[Collected data]
(** * Ratatouille floor projection: the PIR broadcast server and the video client

    Shallow embedding of [src/pir-server.py] (the sensor broadcast server)
    and of the [PIRClient] class of [src/video-client.py] (the decoder of
    the server's newline-delimited JSON stream).

    Modelling choices:
    - Python values read out of a JSON frame are [json] values; numbers are
      kept as exact rationals ([Q]).
    - The text received by the client is a Rocq [string]; each character is
      a code point below 256 (the UTF-8 decoding of [recv] is not modelled).
    - Sockets are identified by a number; whether a [send] raises is an
      input of each step (an oracle), since it depends on the network.
    - [json.dumps] (the Python library serialiser) is an argument of the
      server functions; [json.loads] is modelled by [json_loads] below,
      which follows CPython's [json.decoder] / [json.scanner]. *)

From Stdlib Require Import String Ascii List Bool ZArith NArith QArith Lia.
#[export] Set Warnings "-register-all".
Import ListNotations.
Open Scope Z_scope.

(* ------------------------------------------------------------------ *)
(** ** Python values produced by [json.loads] *)

Inductive json : Type :=
| JNull
| JBool (b : bool)
| JNum (q : Q)
| JNonFinite (name : string)  (* NaN, Infinity, -Infinity *)
| JStr (s : list N)
| JArr (l : list json)
| JObj (kv : list (list N * json)).

(** Code points of an ASCII literal. *)
Definition cps (s : string) : list N := map N_of_ascii (list_ascii_of_string s).

Fixpoint list_N_eqb (a b : list N) : bool :=
  match a, b with
  | [], [] => true
  | x :: a', y :: b' => N.eqb x y && list_N_eqb a' b'
  | _, _ => false
  end.

(** [d.get(k)] on a dict built by [json.loads]: the last binding of a
    duplicated key wins. *)
Definition dict_get (kv : list (list N * json)) (k : list N) : option json :=
  fold_left (fun acc '(k', v) => if list_N_eqb k' k then Some v else acc) kv None.

(** [d.get(k, default)] *)
Definition dict_get_default (kv : list (list N * json)) (k : list N) (d : json)
  : json :=
  match dict_get kv k with Some v => v | None => d end.

(** Python [v == n] for an integer literal [n]: numbers compare by value and
    [True == 1], [False == 0]; every other value differs from [n]. *)
Definition py_eq_int (v : json) (n : Z) : bool :=
  match v with
  | JNum q => Qeq_bool q (inject_Z n)
  | JBool b => Z.eqb (if b then 1 else 0) n
  | _ => false
  end.

(** Python [v == 'lit'] where [v] is the result of [d.get(...)]
    ([None] when the key is absent). *)
Definition py_eq_str (v : option json) (lit : string) : bool :=
  match v with
  | Some (JStr s) => list_N_eqb s (cps lit)
  | _ => false
  end.

(* ------------------------------------------------------------------ *)
(** ** [json.loads] *)

Module JsonDecode.

Definition is_ws (c : ascii) : bool :=
  let n := nat_of_ascii c in
  (n =? 32)%nat || (n =? 9)%nat || (n =? 10)%nat || (n =? 13)%nat.

Fixpoint skip_ws (s : string) : string :=
  match s with
  | String c r => if is_ws c then skip_ws r else s
  | EmptyString => s
  end.

Definition digit_val (c : ascii) : option Z :=
  let n := nat_of_ascii c in
  if ((48 <=? n) && (n <=? 57))%nat then Some (Z.of_nat n - 48) else None.

(** Maximal run of decimal digits: (digits read, value, rest). *)
Fixpoint take_digits (s : string) (k : nat) (acc : Z) : nat * Z * string :=
  match s with
  | String c r =>
      match digit_val c with
      | Some d => take_digits r (S k) (acc * 10 + d)
      | None => (k, acc, s)
      end
  | EmptyString => (k, acc, s)
  end.

Definition prefix_eqb (p s : string) : bool := String.prefix p s.

(** CPython's [NUMBER_RE]: an optional minus sign, then [0] or a nonzero
    digit followed by digits, then optionally a dot and at least one digit,
    then optionally [e] or [E], an optional sign and at least one digit. *)
Definition parse_number (s : string) : option (json * string) :=
  let '(neg, s1) := match s with
                    | String "-" r => (true, r)
                    | _ => (false, s)
                    end in
  let int_part :=
    match s1 with
    | String "0" r => Some (0, r)
    | String c _ =>
        match digit_val c with
        | Some _ => let '(_, v, r) := take_digits s1 0 0 in Some (v, r)
        | None => None
        end
    | EmptyString => None
    end in
  match int_part with
  | None => None
  | Some (iv, s2) =>
      let '(fnum, fk, s3) :=
        match s2 with
        | String "." r =>
            let '(k, v, r') := take_digits r 0 0 in
            if (0 <? k)%nat then (v, k, r') else (0, O, s2)
        | _ => (0, O, s2)
        end in
      let '(ev, s4) :=
        let exp_body r :=
          let '(esign, r1) := match r with
                              | String "-" r' => (-1, r')
                              | String "+" r' => (1, r')
                              | _ => (1, r)
                              end in
          let '(k, v, r2) := take_digits r1 0 0 in
          if (0 <? k)%nat then (esign * v, r2) else (0, s3) in
        match s3 with
        | String "e" r => exp_body r
        | String "E" r => exp_body r
        | _ => (0, s3)
        end in
      let mant : Q := (inject_Z iv + (fnum # Z.to_pos (10 ^ Z.of_nat fk)))%Q in
      let scaled : Q :=
        if ev <? 0 then (mant * (1 # Z.to_pos (10 ^ (- ev))))%Q
        else (mant * inject_Z (10 ^ ev))%Q in
      Some (JNum (if neg then Qopp scaled else scaled), s4)
  end.

Definition hex_val (c : ascii) : option N :=
  let n := nat_of_ascii c in
  if ((48 <=? n) && (n <=? 57))%nat then Some (N.of_nat (n - 48))
  else if ((97 <=? n) && (n <=? 102))%nat then Some (N.of_nat (n - 87))
  else if ((65 <=? n) && (n <=? 70))%nat then Some (N.of_nat (n - 55))
  else None.

Definition hex4 (s : string) : option (N * string) :=
  match s with
  | String a (String b (String c (String d r))) =>
      match hex_val a, hex_val b, hex_val c, hex_val d with
      | Some a', Some b', Some c', Some d' =>
          Some (((a' * 16 + b') * 16 + c') * 16 + d', r)%N
      | _, _, _, _ => None
      end
  | _ => None
  end.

§ Task objective: Copy every line of the data above, beginning with the first and ending with the line that contains "- [json.dumps] (the", and give nothing more.

§ Answer for the task:
(** * Ratatouille floor projection: the PIR broadcast server and the video client

    Shallow embedding of [src/pir-server.py] (the sensor broadcast server)
    and of the [PIRClient] class of [src/video-client.py] (the decoder of
    the server's newline-delimited JSON stream).

    Modelling choices:
    - Python values read out of a JSON frame are [json] values; numbers are
      kept as exact rationals ([Q]).
    - The text received by the client is a Rocq [string]; each character is
      a code point below 256 (the UTF-8 decoding of [recv] is not modelled).
    - Sockets are identified by a number; whether a [send] raises is an
      input of each step (an oracle), since it depends on the network.
    - [json.dumps] (the Python library serialiser) is an argument of the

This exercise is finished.